The unloading zone of a public school is the perfect place for “The Western Book Of The Dead” to begin, because “The Western Book Of The Dead” feels like a kid starting classes at a school where an older sibling’s reputation precedes them. Big brother was popular with the brains and the jocks alike, an effortless charmer who also had a bit of philosophical mystique to him. He left cryptic scribblings in his notebook margins and gave a stoned pronouncement about the human condition as his yearbook quote, yet he was still crowned prom king.

It’s a lot to live up to, and “The Western Book Of The Dead” would rather not talk about it.

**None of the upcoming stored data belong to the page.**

(** X19. The casts of lines 42-57 wrap: whatever integers [std::stoi] returns,
    the three sender stamps of the session lie in the range of
    [uint32_t] and its connection identifier in the range of [uint16_t];
    a negative or too large argument is taken modulo [2^32] or [2^16]
    and not rejected. *)
Theorem setup_ranges (stoi : string -> Thrown Z)
    (stof : string -> Thrown float)
    (commandlineArguments : gmap string string) (session : Session) :
  setup stoi stof commandlineArguments = Value session ->
  0 <= senderStampInput (config session) < 2 ^ 32 /\
  0 <= senderStampLeft (config session) < 2 ^ 32 /\
  0 <= senderStampRight (config session) < 2 ^ 32 /\
  0 <= cid session < 2 ^ 16 /\
  (forall n : Z,
     commandlineArguments !! "id-input" <> None ->
     stoi (at_key commandlineArguments "id-input") = Value n ->
     senderStampInput (config session) = n mod 2 ^ 32).
Proof.
  intros Hsetup.
  destruct (setup_inv stoi stof _ _ Hsetup)
    as (c & f & Hi & Hl & Hr & _ & _ & _ & _ & _ & Hc & _).
  split; [|split; [|split; [|split]]].
  - apply (stampArgument_range stoi _ _ 0 _ ltac:(lia) Hi).
  - apply (stampArgument_range stoi _ _ 0 _ ltac:(lia) Hl).
  - apply (stampArgument_range stoi _ _ 1 _ ltac:(lia) Hr).
  - rewrite Hc. unfold to_uint16. apply Z.mod_pos_bound. lia.
  - intros n Hpresent Hn. unfold stampArgument, count, tbind in Hi.
    destruct (commandlineArguments !! "id-input"); [|contradiction].
    simpl in Hi. rewrite Hn in Hi. injection Hi as <-. reflexivity.
Qed.

Lemma setup_ranges_witness :
  setup Literal.stoi Literal.stof Args.wrapped
  = Value {| cid := 111; freq := 10;
             config := {| senderStampInput := 4294967295;
                          senderStampLeft := 0; senderStampRight := 1;
                          verbose := true;
                          trackWidth := F32.of_dyadic 1 (-1);
                          speedMax := F32.of_Z 2 |};
             dataTriggers := [OnGroundMotionRequest] |} /\
  0 <= 4294967295 < 2 ^ 32 /\ 0 <= 111 < 2 ^ 16.
Proof.
  assert (H : setup Literal.stoi Literal.stof Args.wrapped
              = Value {| cid := 111; freq := 10;
                         config := {| senderStampInput := 4294967295;
                                      senderStampLeft := 0;
                                      senderStampRight := 1;
                                      verbose := true;
                                      trackWidth := F32.of_dyadic 1 (-1);
                                      speedMax := F32.of_Z 2 |};
                         dataTriggers := [OnGroundMotionRequest] |})
    by (vm_compute; reflexivity).
  split; [exact H|].
  destruct (setup_ranges Literal.stoi Literal.stof Args.wrapped _ H)
    as (Hi & _ & _ & Hc & _).
  split; [exact Hi | exact Hc].
Defined.

(** ** Edge values *)

(** X20. A NaN is not caught: when the stored forward velocity, the stored yaw
    rate, the track-width factor or the maximum speed is a NaN, an active
    tick sends a NaN position to both sides. *)
Theorem atFrequency_nan_propagates (clock : nat -> TimeStamp) (cfg : Config)
    (w : World) :
  state w <> 1 ->
  F32.is_nan (vxRequest w) = true \/ F32.is_nan (yawRateRequest w) = true \/
  F32.is_nan (trackWidth cfg) = true \/ F32.is_nan (speedMax cfg) = true ->
  map position (emittedBy (atFrequency clock cfg) w) = [ F32.nan; F32.nan ].
Proof.
  intros Hs Hnan. unfold emittedBy.
  rewrite (atFrequency_active clock cfg w Hs). simpl.
  rewrite emitted_pair. simpl.
  assert (Hdiv : forall x, F32.div S754_nan x = S754_nan) by reflexivity.
  assert (Hdiv' : forall x, F32.div x S754_nan = S754_nan)
    by (intros [| | |]; reflexivity).
  assert (Hmul : forall x, F32.mul x S754_nan = S754_nan)
    by (intros [| | |]; reflexivity).
  assert (Hsub : forall x, F32.sub x S754_nan = S754_nan)
    by (intros [| | |]; reflexivity).
  assert (Hadd : forall x, F32.add x S754_nan = S754_nan)
    by (intros [| | |]; reflexivity).
  unfold pedalPosition.
  destruct Hnan as [H|[H|[H|H]]].
  - destruct (vxRequest w); try discriminate H. reflexivity.
  - destruct (yawRateRequest w); try discriminate H.
    change (F32.mul S754_nan (trackWidth cfg)) with S754_nan.
    now rewrite Hsub, Hadd.
  - destruct (trackWidth cfg); try discriminate H.
    now rewrite Hmul, Hsub, Hadd.
  - destruct (speedMax cfg); try discriminate H.
    now rewrite !Hdiv'.
Qed.

Lemma atFrequency_nan_propagates_witness :
  state (Sample.world F32.nan (F32.of_Z 1) 0) <> 1 /\
  F32.is_nan (vxRequest (Sample.world F32.nan (F32.of_Z 1) 0)) = true /\
  map position
      (emittedBy (atFrequency Sample.clock (Sample.cfg false))
                 (Sample.world F32.nan (F32.of_Z 1) 0))
  = [ F32.nan; F32.nan ].
Proof.
  assert (Hs : state (Sample.world F32.nan (F32.of_Z 1) 0) <> 1)
    by discriminate.
  split; [exact Hs|]. split; [reflexivity|].
  apply (atFrequency_nan_propagates Sample.clock (Sample.cfg false)
           (Sample.world F32.nan (F32.of_Z 1) 0) Hs).
  left. reflexivity.
Defined.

When Elvis Ilinca (Michael Irby) tries to engage his partner Ani Bezzerides in a bit of the old Rust-and-Marty back and forth, Ani shuts him down. “Don’t talk about my family, Elvis,” she says. This isn’t going to be that kind of partnership, and this isn’t going to be the type of show where flashbacks throw pebbles into the pond and we get to watch the ripples show up with stringy hair, a bad mustache, and Big Hug Mug full of cigarette ash. Ray Velcoro (Colin Farrell) does some Rust Cohle role play with a lawyer—he even drifts off into someone’s memory of a town where Ray’s an L.A. County sheriff’s deputy and aspiring developer Frank Semyon (Vince Vaughn) is a leather-jacketed hood working from a barstool, helping the deputy find the lowlife who raped his wife. But that’s all over pretty quickly.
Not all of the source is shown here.